Came out at 9.30 this morning and had .8m at the closest red can to stone point (can't remember it's name) indicating a depth of 2.7m as we closed the cardinal at the entrance it shot down to .2m a depth of about 2.1m this was surprising, as on the way in about 10m further away from the red can we were registering a depth of 3.2m at about the same state of the tide.
Bizarre, the boats at anchor close to the shore where the WFYC sign used to be resolutely refused to head into tide on both the ebb and the flood we anchored near the entrance to the creek of to the right and ranged all over the place, went to bed half cut and didn't give it a thought, awoke in approximately the same place!

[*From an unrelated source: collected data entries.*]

(* ===== verification/Common.v ===== *)
(** * Signals, optional listeners and the version check ([src/src/common.rs])

    Both servers run their main task beside [listen_signal] and end with whichever ends
    first; a listener that is not there is one that never accepts; and hbbs asks once a day
    whether a newer version was published, which it only reports. *)

From S2P Require Import Prelude RustStr.
From Stdlib Require Import Ascii.

Local Open Scope Z_scope.

(** ** Listeners that may be missing *)

(** [accept_or_pending], asked whether it is ready: without a listener it never is. *)
Definition accept_or_pending {L C} (accept : L -> option C) (listener : option L) : option C :=
  match listener with Some l => accept l | None => None end.

(** ** Signals *)

Inductive Signal := SIGTERM | SIGINT | SIGQUIT | OtherSignal (n : Z).

Definition awaited (s : Signal) : bool :=
  match s with SIGTERM | SIGINT | SIGQUIT => true | OtherSignal _ => false end.

(** [listen_signal] as built for Unix, after the signals in [arrived]; [None] while it
    waits.  The three handlers are installed in this order, and the first that cannot be
    ends it. *)
Definition listen_signal {E} (install : Signal -> option E) (arrived : list Signal)
    : option (result E unit) :=
  match install SIGTERM, install SIGINT, install SIGQUIT with
  | Some e, _, _ | None, Some e, _ | None, None, Some e => Some (Err e)
  | None, None, None => if existsb awaited arrived then Some (Ok tt) else None
  end.

(** [tokio::select!] over the main task and the signals: one that has ended, either of them
    when both have, and nothing while neither has. *)
Inductive select {A} (main signal : option A) : option A -> Prop :=
| SelectMain r : main = Some r -> select main signal (Some r)
| SelectSignal r : signal = Some r -> select main signal (Some r)
| SelectNone : main = None -> signal = None -> select main signal None.

(** A server runs until its main task ends or one of the three signals comes. *)
Lemma server_runs_until {E} (install : Signal -> option E) arrived (main : option (result E unit)) r :
  (forall s, install s = None) -> select main (listen_signal install arrived) r ->
  r = None <-> main = None /\ existsb awaited arrived = false.
Proof.
  intros Hi Hs. unfold listen_signal in Hs. rewrite !Hi in Hs.
  destruct Hs as [x Hm|x H|Hm H]; subst; [by split; [|intros []]| |].
  - split; [done|]. intros [_ E0]. by rewrite E0 in H.
  - split; [|done]. destruct (existsb awaited arrived); [done|by split].
Qed.

(** It ends without an error when it ends by a signal. *)
Lemma stops_cleanly {E} (install : Signal -> option E) arrived r :
  (forall s, install s = None) -> existsb awaited arrived = true ->
  select None (listen_signal install arrived) r -> r = Some (Ok tt).
Proof.
  intros Hi Ha Hs. unfold listen_signal in Hs. rewrite !Hi, Ha in Hs.
  destruct Hs as [x H|x H|_ H]; by simplify_eq.
Qed.

(** ** The version check *)

Section VersionCheck.
  (** hbb_common's [get_version_number], the version this program was built as, and what
      [serde_json] makes of the answer: its [url]. *)
  Context (get_version_number : string -> Z) (VERSION : string) (response_url : string -> option string).

Inductive UpdateError := HttpFailed | NotAResponse.

(** The text after the last slash. *)
Definition latest_version (url : string) : string :=
  match rsplit_once "/" url with Some (_, v) => v | None => url end.

(** [check_software_update_], the body of the answer being [None] when the request or the
    transfer failed; gives the version it reports, if any. *)
Definition check_software_update_ (body : option string) : result UpdateError (option string) :=
  let? bytes := ok_or body HttpFailed in
  let? url := ok_or (response_url bytes) NotAResponse in
  let latest := latest_version url in
  Ok (if get_version_number VERSION <? get_version_number latest then Some latest else None).

(** [check_software_update]: a check each day, whatever became of the last one; what is
    reported. *)
Definition check_software_update (days : list (option string)) : list string :=
  omap (fun body => mjoin (result_ok (check_software_update_ body))) days.

Lemma no_slash_after_last url a v : rsplit_once "/" url = Some (a, v) -> contains_char "/" v = false.
Proof.
  revert a. induction url as [|c url IH]; intros a; [done|]. cbn [rsplit_once].
  destruct (rsplit_once "/" url) as [[a' v']|] eqn:E.
  - intros [= <- <-]. by eapply IH.
  - case_decide; [|done]. intros [= <- <-]. clear -E. induction url as [|c url IH]; [done|].
    cbn [rsplit_once] in E. destruct (rsplit_once "/" url) as [[]|]; [done|].
    case_decide as Hc; [done|]. unfold contains_char. cbn [str_exists].
    rewrite bool_decide_eq_false_2 by done. by apply IH.
Qed.

(** Only versions newer than this one are reported, and a day without an answer changes
    nothing for the others. *)
Lemma reported_versions_are_newer days v :
  v ∈ check_software_update days -> get_version_number VERSION < get_version_number v.
Proof.
  unfold check_software_update. rewrite list_elem_of_omap. intros (body & _ & Hv).
  unfold check_software_update_ in Hv. destruct body as [b|]; [|done]. cbn in Hv.
  destruct (response_url b) as [url|]; [|done]. cbn in Hv.
  destruct (_ <? _) eqn:E in Hv; [|done]. injection Hv as <-. by apply Z.ltb_lt.
Qed.

Lemma check_software_update_app d1 d2 :
  check_software_update (d1 ++ d2) = check_software_update d1 ++ check_software_update d2.
Proof. apply omap_app. Qed.

End VersionCheck.

Example latest_version_examples :
  latest_version <$> ["https://github.com/rustdesk/rustdesk-server/releases/tag/1.1.14"; "1.2"; "x/"]
  = ["1.1.14"; "1.2"; ""].
Proof. reflexivity. Qed.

Having not been ashore at stone point this season, I was shocked at the changes, it is radically different to last season, the area where I have camped in the past has changed shape and is unrecognisable, my kids said 'where are the cliffs' referring to the steep banks close to the sign and they were right, they had all been smoothed down, the area behind which was covered in vegetation is now under water at high tide and denuded, something really weird has happened.
Many thanks for your excellent summation. I too was around the backwaters this weekend & your experiences mirror our findings. At present the shallowest area appears to be just to the seaward of PLM16 Plumtree (Red nearest Stone Point) between the next 2 reds.
However, it is a rapidly changing situation & as the anchored boats indicate, there are a lot of back-eddies.
All interested parties are taking a keen interest so hopefully, if there is one, a permanent solution will be found.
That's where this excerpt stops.